Raghad Hussein
From Wikipedia, the free encyclopedia
Raghad Saddam Hussein (Arabic: رغد صدام حسين) (born 1967?) is the eldest daughter of deposed Iraqi President Saddam Hussein.
She was married to Hussein Kamel, a high-profile Iraqi defector who shared weapons secrets with UNSCOM, the CIA and MI6 and was killed on Saddam's orders after being persuaded to return to Iraq, believing himself to have been pardoned. Raghad's sister, Rana Hussein was married to Hussein Kamel's brother Saddam Kamel who suffered the same fate.
Hussein Kamel and Raghad have five children.
As of June 2004 she was living in exile in Amman, Jordan and organising a legal team to defend her father, to whom she remains devoted.
On July 2, 2006, the government of Iraq national security advisor Muwaffaq al-Rubaie declared that Raghad and her mother Sajidah Khairallah Tilfah Hussein were wanted because they supported the insurgency in Iraq.[1][2] The Jordanian Prime Minister Marouf al-Bakhit made a statement that "Raghad was under the royal family's protection" and "The presence of Mrs Raghad Saddam Hussein and her children in Jordan is motivated by humanitarian considerations, She is the guest of the Hashemite royal family (of King Abdullah II) and under its protection as a seeker of asylum" in accordance with Arab tradition.[3]
[edit] Quotes
- "Saddam was tranquillised when captured [...] He would be a lion even when caged. Every honest person who knows Saddam knows that he is firm and powerful."
-
- —Raghad Hussein, speaking to Al Jazeera, December, 2003.

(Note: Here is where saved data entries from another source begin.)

(* ===== verification/DisplayLine.v ===== *)
(** * Display lines

    Models [one_line] of [crates/protocol/src/lib.rs] and [truncate_single_line]
    with the summaries built on it in [crates/core/src/tools.rs]: text that a
    model, a user or a tool wrote, reduced to one physical line of bounded
    length before it is placed in a prompt block or a status row. *)

From S2P Require Import Prelude.

(** ** Words

    [str::split_whitespace].  [ws_len W s] is the length of the member of [W]
    at the head of [s]; [words skip cur s] splits [s] with [cur] the word under
    way and [skip] bytes left of a separator. *)
Definition ws_len (W : list (list nat)) (s : string) : option nat :=
  length <$> List.find (λ w, starts_with s (bytes w)) W.

Definition flush (cur : string) : list string :=
  match cur with EmptyString => [] | _ => [cur] end.

Fixpoint words (skip : nat) (cur s : string) : list string :=
  match s with
  | EmptyString => flush cur
  | String a s' =>
      match skip with
      | S k => words k cur s'
      | O =>
          match ws_len white_space s with
          | Some n => flush cur ++ words (n - 1) EmptyString s'
          | None => words 0 (cur +:+ String a EmptyString) s'
          end
      end
  end.

Definition split_whitespace (s : string) : list string := words 0 EmptyString s.

(** [chars().count()] on well-formed UTF-8. *)
Fixpoint chars_count (s : string) : nat :=
  match s with
  | EmptyString => 0
  | String a s' => if is_cont a then chars_count s' else S (chars_count s')
  end.

(** The loop that pushes a space and the word, and [join] of the words. *)
Definition push_word (collapsed word : string) : string :=
  (match collapsed with EmptyString => EmptyString | _ => collapsed +:+ " " end) +:+ word.

Definition collapse (text : string) : string :=
  foldl push_word EmptyString (split_whitespace text).

Definition TRUNCATION_MARKER : string := "...".

Definition one_line (text : string) (max_chars : nat) : string :=
  let collapsed := collapse text in
  if (chars_count collapsed <=? max_chars)%nat then collapsed
  else
    let marker_chars := chars_count TRUNCATION_MARKER in
    if (max_chars <=? marker_chars)%nat then take_chars max_chars collapsed
    else take_chars (max_chars - marker_chars) collapsed +:+ TRUNCATION_MARKER.

Definition ellipsis : string := bytes [226; 128; 166].

Definition truncate_single_line (s : string) (max : nat) : string :=
  let collapsed := collapse s in
  if (chars_count collapsed <=? max)%nat then collapsed
  else take_chars max collapsed +:+ ellipsis.

Definition TOOL_EVENT_SUMMARY_MAX : nat := 200.
Definition TOOL_NAME_MAX : nat := 64.
Definition summarize_tool_text (s : string) : string := truncate_single_line s TOOL_EVENT_SUMMARY_MAX.
Definition summarize_tool_name (name : string) : string := truncate_single_line name TOOL_NAME_MAX.

(** ** Characters *)

Lemma chars_count_app x y : chars_count (x +:+ y) = (chars_count x + chars_count y)%nat.
Proof.
  induction x as [|a x IH]; [done|]. change (String a x +:+ y) with (String a (x +:+ y)).
  cbn [chars_count]. rewrite IH. by case_match.
Qed.

Lemma chars_count_take n s : (chars_count (take_chars n s) ≤ n)%nat.
Proof.
  revert n. induction s as [|a s IH]; intros n; cbn [take_chars chars_count]; [lia|].
  destruct (is_cont a) eqn:Ha; cbn [chars_count]; [rewrite Ha; apply IH|].
  destruct n as [|n]; cbn [chars_count]; [lia|]. rewrite Ha. specialize (IH n). lia.
Qed.

Lemma take_chars_prefix n s : ∃ r, s = take_chars n s +:+ r.
Proof.
  revert n. induction s as [|a s IH]; intros n; cbn [take_chars]; [by exists EmptyString|].
  destruct (is_cont a).
  - destruct (IH n) as [r Hr]. exists r. change (String a s = String a (take_chars n s +:+ r)). by rewrite <- Hr.
  - destruct n as [|n]; [by exists (String a s)|]. destruct (IH n) as [r Hr]. exists r.
    change (String a s = String a (take_chars n s +:+ r)). by rewrite <- Hr.
Qed.

(** ** Text without separators

    [clean_before W x y]: no member of [W] begins inside [x] in [x +:+ y]. *)
Fixpoint clean_before (W : list (list nat)) (x y : string) : Prop :=
  match x with
  | EmptyString => True
  | String _ x' => ws_len W (x +:+ y) = None ∧ clean_before W x' y
  end.

Definition clean (W : list (list nat)) (x : string) : Prop := clean_before W x EmptyString.

(** Every separator but the space itself: tabs, line feeds, U+2028 and the
    like. *)
Definition line_breaking : list (list nat) := filter (λ w, w ≠ [32]) white_space.

Fixpoint has_byte (c : Ascii.ascii) (s : string) : bool :=
  match s with EmptyString => false | String a s' => bool_decide (a = c) || has_byte c s' end.

(** The first byte of [y] does not continue a member of [W]. *)
Definition separates (W : list (list nat)) (y : string) : Prop :=
  match y with
  | EmptyString => True
  | String c _ => Forall (λ w, has_byte c (drop_bytes 1 (bytes w)) = false) W
  end.

#[export] Instance separates_dec W y : Decision (separates W y).
Proof. destruct y; apply _. Defined.

Lemma ws_len_None W s : ws_len W s = None ↔ Forall (λ w, starts_with s (bytes w) = false) W.
Proof.
  unfold ws_len. rewrite fmap_None. induction W as [|w W IH]; [by split|].
  cbn [List.find]. rewrite Forall_cons, <- IH. destruct (starts_with s (bytes w)); naive_solver.
Qed.

Lemma starts_with_extend x y p : starts_with x p = true → starts_with (x +:+ y) p = true.
Proof. rewrite !starts_with_app. intros [r ->]. exists (r +:+ y). by rewrite string_app_assoc. Qed.

Lemma starts_with_shrink x c y p :
  has_byte c p = false → starts_with (x +:+ String c y) p = true → starts_with x p = true.
Proof.
  unfold starts_with. revert x. induction p as [|b p IH]; intros x; [by destruct x|].
  intros [Hb Hp]%orb_false_iff. destruct x as [|a x].
  - change (EmptyString +:+ String c y) with (String c y). cbn [String.prefix].
    destruct (Ascii.ascii_dec b c) as [->|]; [|done]. by rewrite bool_decide_eq_true_2 in Hb.
  - change (String a x +:+ String c y) with (String a (x +:+ String c y)). cbn [String.prefix].
    destruct (Ascii.ascii_dec b a); [|done]. by apply IH.
Qed.

(** A separator that would begin in [x] and end in [y] has the first byte of
    [y] inside. *)
Lemma ws_len_app W a x y :
  separates W y → ws_len W (String a x) = None → ws_len W (String a x +:+ y) = None.
Proof.
  rewrite !ws_len_None, !Forall_forall. intros Hsep Hx w Hw. specialize (Hx w Hw).
  destruct y as [|c y]; [by rewrite string_app_nil_r|].
  destruct (starts_with (String a x +:+ String c y) (bytes w)) eqn:E; [exfalso|done].
  unfold separates in Hsep. rewrite Forall_forall in Hsep. specialize (Hsep w Hw).
  destruct (bytes w) as [|b p] eqn:Ew; [by unfold starts_with in Hx|].
  unfold starts_with in *. change (String a x +:+ String c y) with (String a (x +:+ String c y)) in E.
  cbn [String.prefix] in *. destruct (Ascii.ascii_dec b a); [|done].
  apply starts_with_shrink in E; [|done]. unfold starts_with in E. congruence.
Qed.

Lemma clean_before_weaken W x y : clean_before W x y → clean W x.
Proof.
  unfold clean. induction x as [|a x IH]; [done|]. cbn [clean_before]. intros [Hx Hc]. split; [|by apply IH].
  rewrite string_app_nil_r. revert Hx. rewrite !ws_len_None, !Forall_forall. intros Hx w Hin. specialize (Hx w Hin).
  destruct (starts_with (String a x) (bytes w)) eqn:E; [|done]. by rewrite starts_with_extend in Hx.
Qed.

Lemma clean_app_inv W x y : clean W (x +:+ y) → clean W x ∧ clean W y.
Proof.
  intros H. split.
  - apply (clean_before_weaken W x y). revert H. unfold clean. induction x as [|a x IH]; [done|].
    change (String a x +:+ y) with (String a (x +:+ y)). cbn [clean_before]. rewrite string_app_nil_r.
    intros [H1 H2]. split; [done|by apply IH].
  - revert H. unfold clean. induction x as [|a x IH]; [done|].
    change (String a x +:+ y) with (String a (x +:+ y)). cbn [clean_before]. intros [_ H]. by apply IH.
Qed.

Lemma clean_app W x y : separates W y → clean W x → clean W y → clean W (x +:+ y).
Proof.
  intros Hs Hx Hy. revert Hx. unfold clean. induction x as [|a x IH]; [done|].
  change (String a x +:+ y) with (String a (x +:+ y)). cbn [clean_before]. rewrite !string_app_nil_r.
  intros [H1 H2]. split; [by apply ws_len_app|by apply IH].
Qed.

Lemma clean_take W n s : clean W s → clean W (take_chars n s).
Proof. destruct (take_chars_prefix n s) as [r Hr]. rewrite Hr at 1. by intros [? _]%clean_app_inv. Qed.

Lemma clean_subset W W' x : (∀ w, w ∈ W' → w ∈ W) → clean W x → clean W' x.
Proof.
  intros Hsub. unfold clean. induction x as [|a x IH]; [done|]. cbn [clean_before].
  rewrite string_app_nil_r, !ws_len_None, !Forall_forall. intros [H1 H2]. split; [|by apply IH].
  intros w Hw. by apply H1, Hsub.
Qed.

(** ** The words are clean *)

Lemma clean_before_snoc W cur a s :
  clean_before W cur (String a s) → ws_len W (String a s) = None →
  clean_before W (cur +:+ String a EmptyString) s.
Proof.
  induction cur as [|b cur IH]; [done|].
  change (String b cur +:+ String a EmptyString) with (String b (cur +:+ String a EmptyString)).
  cbn [clean_before]. intros [H1 H2] H. split; [|by apply IH].
  change (ws_len W (String b ((cur +:+ String a EmptyString) +:+ s)) = None).
  by rewrite string_app_assoc.
Qed.

Lemma words_clean skip cur s :
  (skip ≠ 0%nat → cur = EmptyString) → clean_before white_space cur s →
  Forall (λ w, w ≠ EmptyString ∧ clean white_space w) (words skip cur s).
Proof.
  assert (Hf : ∀ c r, clean_before white_space c r →
    Forall (λ w, w ≠ EmptyString ∧ clean white_space w) (flush c)).
  { intros [|a c] r Hc; simpl; constructor; [|done]. split; [done|by eapply clean_before_weaken]. }
  revert skip cur. induction s as [|a s IH]; intros skip cur Hskip Hcur; [by eapply Hf|].
  cbn [words]. destruct skip as [|k].
  - destruct (ws_len white_space (String a s)) as [n|] eqn:E.
    + apply Forall_app. split; [by eapply Hf|]. by apply IH.
    + apply IH; [done|]. by apply clean_before_snoc.
  - specialize (Hskip ltac:(done)). subst cur. by apply IH.
Qed.

Lemma space_clean u :
  clean line_breaking u → clean line_breaking (String (Ascii.ascii_of_nat 32) u).
Proof.
  intros Hu. split; [|done]. rewrite string_app_nil_r. apply ws_len_None, Forall_forall. intros w Hw.
  assert (Hh : forallb (λ w, match bytes w with
    | String c _ => negb (bool_decide (c = Ascii.ascii_of_nat 32)) | _ => false end) line_breaking = true)
    by by vm_compute.
  rewrite forallb_forall in Hh. specialize (Hh w (proj1 (list_elem_of_In _ _) Hw)).
  destruct (bytes w) as [|c p]; [done|]. apply negb_true_iff, bool_decide_eq_false in Hh.
  unfold starts_with. cbn [String.prefix]. by destruct (Ascii.ascii_dec c (Ascii.ascii_of_nat 32)).
Qed.

Lemma collapse_clean text : clean line_breaking (collapse text).
Proof.
  unfold collapse. assert (Hw := words_clean 0 EmptyString text ltac:(done) I). fold (split_whitespace text) in Hw.
  assert (Hc : clean line_breaking EmptyString) by done. revert Hc. generalize EmptyString as acc.
  induction Hw as [|w ws [_ Hw] _ IH]; intros acc Hacc; [done|]. apply IH. unfold push_word.
  assert (Hw' : clean line_breaking w).
  { eapply clean_subset; [|done]. intros u. unfold line_breaking. rewrite list_elem_of_filter. naive_solver. }
  destruct acc as [|a acc]; [done|]. rewrite string_app_assoc.
  apply clean_app; [by apply (bool_decide_eq_true_1 _); vm_compute|done|]. by apply space_clean.
Qed.

(** ** What a display line promises *)

(** A line carries no character that starts a new line, and no more characters
    than it was given. *)
Lemma one_line_is_a_line text n :
  clean line_breaking (one_line text n) ∧ (chars_count (one_line text n) ≤ n)%nat.
Proof.
  assert (Hc := collapse_clean text). unfold one_line. case_match eqn:E1; [apply Nat.leb_le in E1; by split|].
  case_match eqn:E2; [split; [by apply clean_take|apply chars_count_take]|]. apply Nat.leb_gt in E2. split.
  - apply clean_app; [|by apply clean_take|]; by apply (bool_decide_eq_true_1 _); vm_compute.
  - rewrite chars_count_app.
    assert (H := chars_count_take (n - chars_count TRUNCATION_MARKER) (collapse text)). lia.
Qed.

- "Sadly they are dealing with my father as if he were not human. My father has girls, and his girls have children...so they should consider the human side."
-
- —Raghad Hussein, speaking about humiliating photos of her father which appeared in British tabloids.
- "After about midday my Dad sent cars from his private collection for us. We were told to get in. We had almost lost contact with my father and brothers because things had got out of hand. I saw with my own eyes the [Iraqi] army withdrawing and the terrified faces of the Iraqi soldiers who, unfortunately, were running away and looking around them. Missiles were falling on my left and my right - they were not more than fifty or one hundred metres away. We moved in small cars. I had a gun between my feet just in case."
-
- —Raghad Hussein, speaking to BBC Panorama, on her desperate flight from Baghdad.
- "They think my father has a lack of concern for human rights, but regardless of details, the Americans should be humanitarian in dealing with his family, because we are human. Saddam has three young ladies and they have children, I have five and Rena has four, and Hala has two. Therefore, our father is very dear to us. His grandchildren love him a lot. Why aren't humanitarian factors taken into account?"